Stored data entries
========================================
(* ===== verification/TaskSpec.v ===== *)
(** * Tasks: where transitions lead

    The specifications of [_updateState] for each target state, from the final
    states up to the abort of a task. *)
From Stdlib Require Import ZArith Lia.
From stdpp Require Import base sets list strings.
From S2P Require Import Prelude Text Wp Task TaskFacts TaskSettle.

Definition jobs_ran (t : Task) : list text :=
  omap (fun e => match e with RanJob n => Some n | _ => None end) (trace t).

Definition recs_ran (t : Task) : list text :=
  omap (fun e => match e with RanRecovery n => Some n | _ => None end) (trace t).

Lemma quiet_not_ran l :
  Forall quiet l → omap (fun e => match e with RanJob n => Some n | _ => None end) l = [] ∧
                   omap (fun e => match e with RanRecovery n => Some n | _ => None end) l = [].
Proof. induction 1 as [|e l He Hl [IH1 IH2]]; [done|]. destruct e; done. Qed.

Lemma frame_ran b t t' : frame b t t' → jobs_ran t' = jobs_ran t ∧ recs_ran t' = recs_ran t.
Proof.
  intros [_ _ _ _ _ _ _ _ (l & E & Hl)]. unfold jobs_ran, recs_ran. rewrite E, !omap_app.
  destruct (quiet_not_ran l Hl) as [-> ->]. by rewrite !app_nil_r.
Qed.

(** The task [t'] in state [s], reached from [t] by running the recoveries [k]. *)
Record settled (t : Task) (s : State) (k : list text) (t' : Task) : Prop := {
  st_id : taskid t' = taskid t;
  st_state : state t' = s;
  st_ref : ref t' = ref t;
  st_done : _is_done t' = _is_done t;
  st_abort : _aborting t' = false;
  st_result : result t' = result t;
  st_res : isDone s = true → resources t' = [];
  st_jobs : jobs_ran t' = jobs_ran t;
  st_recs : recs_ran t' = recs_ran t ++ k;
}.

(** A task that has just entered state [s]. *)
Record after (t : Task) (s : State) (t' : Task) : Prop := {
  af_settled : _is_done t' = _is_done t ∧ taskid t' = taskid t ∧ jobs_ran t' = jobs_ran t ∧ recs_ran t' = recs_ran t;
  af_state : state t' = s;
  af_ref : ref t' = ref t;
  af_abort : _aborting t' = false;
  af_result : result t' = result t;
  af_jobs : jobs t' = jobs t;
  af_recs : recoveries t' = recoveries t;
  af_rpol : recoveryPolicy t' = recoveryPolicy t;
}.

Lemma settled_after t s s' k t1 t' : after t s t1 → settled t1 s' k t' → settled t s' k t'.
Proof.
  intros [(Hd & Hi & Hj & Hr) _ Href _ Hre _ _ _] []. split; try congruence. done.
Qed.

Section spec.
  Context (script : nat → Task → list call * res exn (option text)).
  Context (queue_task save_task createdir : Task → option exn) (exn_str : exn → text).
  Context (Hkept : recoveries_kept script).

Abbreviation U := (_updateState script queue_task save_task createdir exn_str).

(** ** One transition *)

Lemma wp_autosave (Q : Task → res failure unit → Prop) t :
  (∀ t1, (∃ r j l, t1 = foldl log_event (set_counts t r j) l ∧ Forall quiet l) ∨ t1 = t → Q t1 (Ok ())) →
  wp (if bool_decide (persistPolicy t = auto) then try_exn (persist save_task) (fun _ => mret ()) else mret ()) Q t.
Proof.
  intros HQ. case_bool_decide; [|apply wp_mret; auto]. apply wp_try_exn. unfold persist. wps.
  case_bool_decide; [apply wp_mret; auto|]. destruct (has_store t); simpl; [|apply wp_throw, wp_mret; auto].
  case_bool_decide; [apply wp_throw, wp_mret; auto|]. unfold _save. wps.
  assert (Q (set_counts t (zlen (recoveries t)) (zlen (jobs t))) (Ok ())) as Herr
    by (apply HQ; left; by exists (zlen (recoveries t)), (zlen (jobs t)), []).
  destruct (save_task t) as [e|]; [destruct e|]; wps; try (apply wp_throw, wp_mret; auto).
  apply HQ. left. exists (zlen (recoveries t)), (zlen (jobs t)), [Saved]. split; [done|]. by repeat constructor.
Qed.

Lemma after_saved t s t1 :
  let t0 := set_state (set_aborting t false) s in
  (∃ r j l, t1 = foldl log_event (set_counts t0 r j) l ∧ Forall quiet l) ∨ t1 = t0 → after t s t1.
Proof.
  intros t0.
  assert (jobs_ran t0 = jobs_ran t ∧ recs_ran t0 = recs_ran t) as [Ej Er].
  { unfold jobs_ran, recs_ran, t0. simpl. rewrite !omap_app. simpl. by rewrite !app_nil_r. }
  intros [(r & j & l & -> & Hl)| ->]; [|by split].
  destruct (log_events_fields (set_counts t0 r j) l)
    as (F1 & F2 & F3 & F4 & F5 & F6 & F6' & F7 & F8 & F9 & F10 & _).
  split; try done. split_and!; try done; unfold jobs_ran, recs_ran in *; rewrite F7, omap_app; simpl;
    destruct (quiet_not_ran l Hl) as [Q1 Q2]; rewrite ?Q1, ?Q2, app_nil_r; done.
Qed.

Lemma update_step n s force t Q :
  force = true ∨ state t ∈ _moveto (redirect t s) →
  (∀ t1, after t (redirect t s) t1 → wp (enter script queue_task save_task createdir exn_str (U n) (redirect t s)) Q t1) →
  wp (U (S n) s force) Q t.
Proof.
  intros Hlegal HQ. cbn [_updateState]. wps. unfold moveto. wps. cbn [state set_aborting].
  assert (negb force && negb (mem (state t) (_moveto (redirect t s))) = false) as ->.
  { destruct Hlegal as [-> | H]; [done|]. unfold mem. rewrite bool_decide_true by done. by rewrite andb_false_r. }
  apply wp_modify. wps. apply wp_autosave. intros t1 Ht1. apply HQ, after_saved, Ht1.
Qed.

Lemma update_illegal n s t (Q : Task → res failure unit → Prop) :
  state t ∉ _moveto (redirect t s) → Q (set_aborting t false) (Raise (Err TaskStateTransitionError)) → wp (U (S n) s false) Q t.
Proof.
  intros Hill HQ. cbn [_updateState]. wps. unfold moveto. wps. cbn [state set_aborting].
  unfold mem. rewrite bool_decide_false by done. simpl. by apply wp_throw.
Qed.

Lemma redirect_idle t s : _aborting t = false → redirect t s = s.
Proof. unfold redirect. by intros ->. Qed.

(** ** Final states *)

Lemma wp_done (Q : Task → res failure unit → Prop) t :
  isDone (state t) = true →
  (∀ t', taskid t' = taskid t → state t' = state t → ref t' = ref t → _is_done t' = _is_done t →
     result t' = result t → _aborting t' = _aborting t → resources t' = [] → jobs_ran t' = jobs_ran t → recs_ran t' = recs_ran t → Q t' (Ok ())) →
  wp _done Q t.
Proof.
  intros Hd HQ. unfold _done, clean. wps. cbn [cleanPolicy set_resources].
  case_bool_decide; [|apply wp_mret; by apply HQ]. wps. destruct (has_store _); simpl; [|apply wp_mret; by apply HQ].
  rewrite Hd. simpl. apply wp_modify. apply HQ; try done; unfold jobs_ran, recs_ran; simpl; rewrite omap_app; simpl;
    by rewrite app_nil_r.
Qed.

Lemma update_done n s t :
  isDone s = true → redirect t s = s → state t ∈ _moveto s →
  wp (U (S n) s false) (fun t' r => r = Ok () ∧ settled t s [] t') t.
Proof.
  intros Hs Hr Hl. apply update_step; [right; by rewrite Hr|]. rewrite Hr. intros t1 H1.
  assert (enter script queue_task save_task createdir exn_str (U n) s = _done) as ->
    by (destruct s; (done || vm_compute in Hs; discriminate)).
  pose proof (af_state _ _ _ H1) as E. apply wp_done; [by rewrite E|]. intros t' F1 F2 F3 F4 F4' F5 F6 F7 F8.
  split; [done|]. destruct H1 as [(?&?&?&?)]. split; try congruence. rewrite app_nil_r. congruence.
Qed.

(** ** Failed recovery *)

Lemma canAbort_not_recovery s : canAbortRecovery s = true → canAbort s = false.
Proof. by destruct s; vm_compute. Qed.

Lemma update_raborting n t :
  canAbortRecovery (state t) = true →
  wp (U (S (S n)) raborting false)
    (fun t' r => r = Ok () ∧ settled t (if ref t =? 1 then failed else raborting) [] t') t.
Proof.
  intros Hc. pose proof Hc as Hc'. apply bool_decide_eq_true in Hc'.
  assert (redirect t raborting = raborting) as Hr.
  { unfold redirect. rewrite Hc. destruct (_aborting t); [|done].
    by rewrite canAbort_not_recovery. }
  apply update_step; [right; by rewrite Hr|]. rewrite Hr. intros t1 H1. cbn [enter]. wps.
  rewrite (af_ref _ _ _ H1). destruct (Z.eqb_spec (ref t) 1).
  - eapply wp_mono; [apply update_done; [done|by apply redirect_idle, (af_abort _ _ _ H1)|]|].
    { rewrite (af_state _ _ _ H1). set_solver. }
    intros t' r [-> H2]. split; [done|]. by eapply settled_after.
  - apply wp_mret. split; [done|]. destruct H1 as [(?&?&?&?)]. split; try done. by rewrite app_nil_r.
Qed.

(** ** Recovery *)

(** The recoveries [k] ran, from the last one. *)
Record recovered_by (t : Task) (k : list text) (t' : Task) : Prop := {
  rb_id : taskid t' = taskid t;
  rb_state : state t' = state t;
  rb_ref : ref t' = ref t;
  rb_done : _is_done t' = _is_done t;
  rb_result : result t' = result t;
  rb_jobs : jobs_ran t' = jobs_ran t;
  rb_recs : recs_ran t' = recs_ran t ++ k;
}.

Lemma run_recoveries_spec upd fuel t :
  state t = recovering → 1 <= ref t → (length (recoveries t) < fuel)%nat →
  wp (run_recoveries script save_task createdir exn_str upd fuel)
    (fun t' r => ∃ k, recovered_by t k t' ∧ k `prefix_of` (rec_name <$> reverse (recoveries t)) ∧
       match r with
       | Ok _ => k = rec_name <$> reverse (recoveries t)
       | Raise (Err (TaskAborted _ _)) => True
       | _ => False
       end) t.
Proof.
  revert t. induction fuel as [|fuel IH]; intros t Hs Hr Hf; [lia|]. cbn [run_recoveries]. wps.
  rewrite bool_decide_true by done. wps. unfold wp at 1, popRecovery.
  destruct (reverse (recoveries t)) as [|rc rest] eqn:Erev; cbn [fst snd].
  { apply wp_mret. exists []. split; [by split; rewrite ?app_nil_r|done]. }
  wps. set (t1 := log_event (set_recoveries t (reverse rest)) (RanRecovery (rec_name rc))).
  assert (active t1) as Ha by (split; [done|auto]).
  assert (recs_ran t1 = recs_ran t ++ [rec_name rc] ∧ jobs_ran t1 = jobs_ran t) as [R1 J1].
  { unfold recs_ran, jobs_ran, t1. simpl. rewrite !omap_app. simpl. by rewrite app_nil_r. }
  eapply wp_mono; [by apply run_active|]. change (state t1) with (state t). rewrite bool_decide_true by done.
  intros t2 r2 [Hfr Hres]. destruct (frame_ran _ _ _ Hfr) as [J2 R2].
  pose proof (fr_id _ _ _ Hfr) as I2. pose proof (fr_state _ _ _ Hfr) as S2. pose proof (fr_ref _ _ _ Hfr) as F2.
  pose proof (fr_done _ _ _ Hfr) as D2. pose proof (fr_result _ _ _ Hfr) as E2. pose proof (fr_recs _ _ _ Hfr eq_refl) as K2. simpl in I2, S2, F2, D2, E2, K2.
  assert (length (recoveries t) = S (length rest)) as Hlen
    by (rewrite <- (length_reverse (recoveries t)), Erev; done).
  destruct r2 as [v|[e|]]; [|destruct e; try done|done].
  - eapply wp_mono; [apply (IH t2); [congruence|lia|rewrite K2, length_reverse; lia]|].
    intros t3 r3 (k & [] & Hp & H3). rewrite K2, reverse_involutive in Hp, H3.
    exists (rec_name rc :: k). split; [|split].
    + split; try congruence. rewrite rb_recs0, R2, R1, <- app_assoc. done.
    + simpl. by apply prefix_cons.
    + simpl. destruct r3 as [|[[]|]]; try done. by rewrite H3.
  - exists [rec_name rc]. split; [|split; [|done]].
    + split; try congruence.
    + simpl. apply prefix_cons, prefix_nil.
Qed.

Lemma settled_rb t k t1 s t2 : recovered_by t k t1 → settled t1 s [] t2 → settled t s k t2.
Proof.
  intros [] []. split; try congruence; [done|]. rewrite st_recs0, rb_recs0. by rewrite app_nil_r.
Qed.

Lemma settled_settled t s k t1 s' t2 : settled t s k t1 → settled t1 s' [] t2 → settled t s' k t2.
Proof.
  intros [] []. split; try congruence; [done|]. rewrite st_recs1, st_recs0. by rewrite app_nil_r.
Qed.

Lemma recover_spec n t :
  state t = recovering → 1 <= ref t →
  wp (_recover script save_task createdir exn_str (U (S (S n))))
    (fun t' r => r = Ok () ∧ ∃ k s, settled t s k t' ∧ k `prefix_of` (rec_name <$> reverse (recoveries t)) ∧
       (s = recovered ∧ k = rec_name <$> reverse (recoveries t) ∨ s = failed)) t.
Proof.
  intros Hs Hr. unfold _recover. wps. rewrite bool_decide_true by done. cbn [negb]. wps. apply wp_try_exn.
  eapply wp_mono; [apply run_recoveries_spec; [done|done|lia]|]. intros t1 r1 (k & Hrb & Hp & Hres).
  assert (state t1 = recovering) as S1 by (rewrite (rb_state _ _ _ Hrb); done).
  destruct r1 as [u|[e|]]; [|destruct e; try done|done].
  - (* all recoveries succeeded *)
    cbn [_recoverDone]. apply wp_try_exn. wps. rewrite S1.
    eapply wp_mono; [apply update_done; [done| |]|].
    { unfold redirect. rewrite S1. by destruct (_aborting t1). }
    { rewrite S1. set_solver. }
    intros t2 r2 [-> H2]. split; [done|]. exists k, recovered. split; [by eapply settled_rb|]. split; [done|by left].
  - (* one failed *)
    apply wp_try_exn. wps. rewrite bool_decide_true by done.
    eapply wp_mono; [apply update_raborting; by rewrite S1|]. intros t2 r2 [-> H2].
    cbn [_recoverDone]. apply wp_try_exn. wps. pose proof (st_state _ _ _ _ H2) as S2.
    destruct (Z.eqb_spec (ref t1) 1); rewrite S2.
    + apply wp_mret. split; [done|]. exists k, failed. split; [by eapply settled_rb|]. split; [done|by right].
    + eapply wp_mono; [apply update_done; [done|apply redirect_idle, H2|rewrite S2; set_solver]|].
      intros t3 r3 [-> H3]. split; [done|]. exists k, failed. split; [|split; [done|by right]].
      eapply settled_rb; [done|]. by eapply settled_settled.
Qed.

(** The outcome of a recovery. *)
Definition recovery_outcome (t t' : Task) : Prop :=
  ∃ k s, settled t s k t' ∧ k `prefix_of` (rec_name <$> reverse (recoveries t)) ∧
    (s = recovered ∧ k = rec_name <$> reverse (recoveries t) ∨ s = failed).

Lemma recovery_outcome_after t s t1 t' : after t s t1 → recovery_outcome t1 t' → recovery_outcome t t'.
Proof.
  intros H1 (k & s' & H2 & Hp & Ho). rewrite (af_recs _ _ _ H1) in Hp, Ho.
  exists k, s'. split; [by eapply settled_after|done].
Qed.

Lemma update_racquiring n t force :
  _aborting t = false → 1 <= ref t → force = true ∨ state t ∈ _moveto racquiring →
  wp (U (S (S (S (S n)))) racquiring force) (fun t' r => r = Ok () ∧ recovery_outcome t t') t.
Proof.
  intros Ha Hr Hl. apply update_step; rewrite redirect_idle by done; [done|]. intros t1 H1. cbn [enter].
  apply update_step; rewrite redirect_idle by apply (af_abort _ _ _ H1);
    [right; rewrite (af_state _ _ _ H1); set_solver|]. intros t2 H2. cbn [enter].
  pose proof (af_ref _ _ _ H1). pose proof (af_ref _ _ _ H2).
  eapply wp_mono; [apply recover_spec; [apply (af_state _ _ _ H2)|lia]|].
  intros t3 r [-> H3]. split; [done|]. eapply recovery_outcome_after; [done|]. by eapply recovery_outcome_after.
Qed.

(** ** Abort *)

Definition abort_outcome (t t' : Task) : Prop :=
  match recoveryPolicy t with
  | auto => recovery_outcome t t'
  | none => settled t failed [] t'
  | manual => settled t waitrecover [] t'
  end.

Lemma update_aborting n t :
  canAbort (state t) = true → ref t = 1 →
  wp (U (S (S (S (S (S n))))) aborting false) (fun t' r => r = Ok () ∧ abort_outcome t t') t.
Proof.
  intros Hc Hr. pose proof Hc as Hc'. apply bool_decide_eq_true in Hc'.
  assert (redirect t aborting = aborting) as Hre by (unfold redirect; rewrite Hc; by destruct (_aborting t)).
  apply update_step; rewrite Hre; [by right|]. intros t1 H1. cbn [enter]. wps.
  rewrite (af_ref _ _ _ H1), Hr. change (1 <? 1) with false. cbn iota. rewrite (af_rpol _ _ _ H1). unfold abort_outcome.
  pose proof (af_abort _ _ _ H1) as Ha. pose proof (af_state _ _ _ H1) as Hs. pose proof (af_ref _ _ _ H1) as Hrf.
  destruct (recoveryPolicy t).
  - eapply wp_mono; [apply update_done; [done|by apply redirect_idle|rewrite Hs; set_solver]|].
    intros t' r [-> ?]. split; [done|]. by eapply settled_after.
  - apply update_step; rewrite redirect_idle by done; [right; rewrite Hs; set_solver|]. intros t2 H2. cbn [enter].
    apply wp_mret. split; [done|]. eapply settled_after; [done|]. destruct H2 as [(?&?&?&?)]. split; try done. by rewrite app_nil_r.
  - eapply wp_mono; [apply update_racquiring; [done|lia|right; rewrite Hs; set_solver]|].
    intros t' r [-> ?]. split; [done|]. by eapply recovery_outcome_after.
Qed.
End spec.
========================================
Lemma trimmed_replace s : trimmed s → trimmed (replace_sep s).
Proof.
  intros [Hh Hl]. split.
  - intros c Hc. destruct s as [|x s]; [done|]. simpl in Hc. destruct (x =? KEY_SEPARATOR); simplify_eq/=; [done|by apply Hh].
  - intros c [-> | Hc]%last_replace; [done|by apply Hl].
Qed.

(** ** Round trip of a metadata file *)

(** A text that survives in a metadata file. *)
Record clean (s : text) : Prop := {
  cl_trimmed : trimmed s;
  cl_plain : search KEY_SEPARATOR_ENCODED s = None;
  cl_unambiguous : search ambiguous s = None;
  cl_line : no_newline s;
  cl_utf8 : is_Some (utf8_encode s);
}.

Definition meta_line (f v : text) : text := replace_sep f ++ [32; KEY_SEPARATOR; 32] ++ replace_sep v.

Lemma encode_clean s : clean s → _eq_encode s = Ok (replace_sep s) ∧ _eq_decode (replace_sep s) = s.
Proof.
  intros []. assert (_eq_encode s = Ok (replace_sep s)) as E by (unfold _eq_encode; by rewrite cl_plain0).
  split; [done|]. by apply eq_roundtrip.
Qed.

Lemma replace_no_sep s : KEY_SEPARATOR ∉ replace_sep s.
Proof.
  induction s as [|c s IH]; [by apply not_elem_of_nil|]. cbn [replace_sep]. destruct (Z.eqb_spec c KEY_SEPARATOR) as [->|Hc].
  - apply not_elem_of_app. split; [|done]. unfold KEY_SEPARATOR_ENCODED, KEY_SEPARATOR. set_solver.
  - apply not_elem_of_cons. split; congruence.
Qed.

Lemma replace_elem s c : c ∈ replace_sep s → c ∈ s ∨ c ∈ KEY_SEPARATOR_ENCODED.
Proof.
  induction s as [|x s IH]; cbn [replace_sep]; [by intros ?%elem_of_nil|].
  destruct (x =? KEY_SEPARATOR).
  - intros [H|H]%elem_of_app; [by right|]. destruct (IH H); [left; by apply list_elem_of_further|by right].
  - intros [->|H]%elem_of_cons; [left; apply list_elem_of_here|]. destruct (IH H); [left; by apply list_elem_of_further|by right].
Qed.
========================================
WORK INSTRUCTIONS » Only one stretch of the records above is wanted: the lines between the one holding "(* ===== verification/TaskSpec.v ===== *)" and the one holding "Definition recs_ran (t", inclusive, reproduced exactly.

REPLY »
(* ===== verification/TaskSpec.v ===== *)
(** * Tasks: where transitions lead

    The specifications of [_updateState] for each target state, from the final
    states up to the abort of a task. *)
From Stdlib Require Import ZArith Lia.
From stdpp Require Import base sets list strings.
From S2P Require Import Prelude Text Wp Task TaskFacts TaskSettle.

Definition jobs_ran (t : Task) : list text :=
  omap (fun e => match e with RanJob n => Some n | _ => None end) (trace t).

Definition recs_ran (t : Task) : list text :=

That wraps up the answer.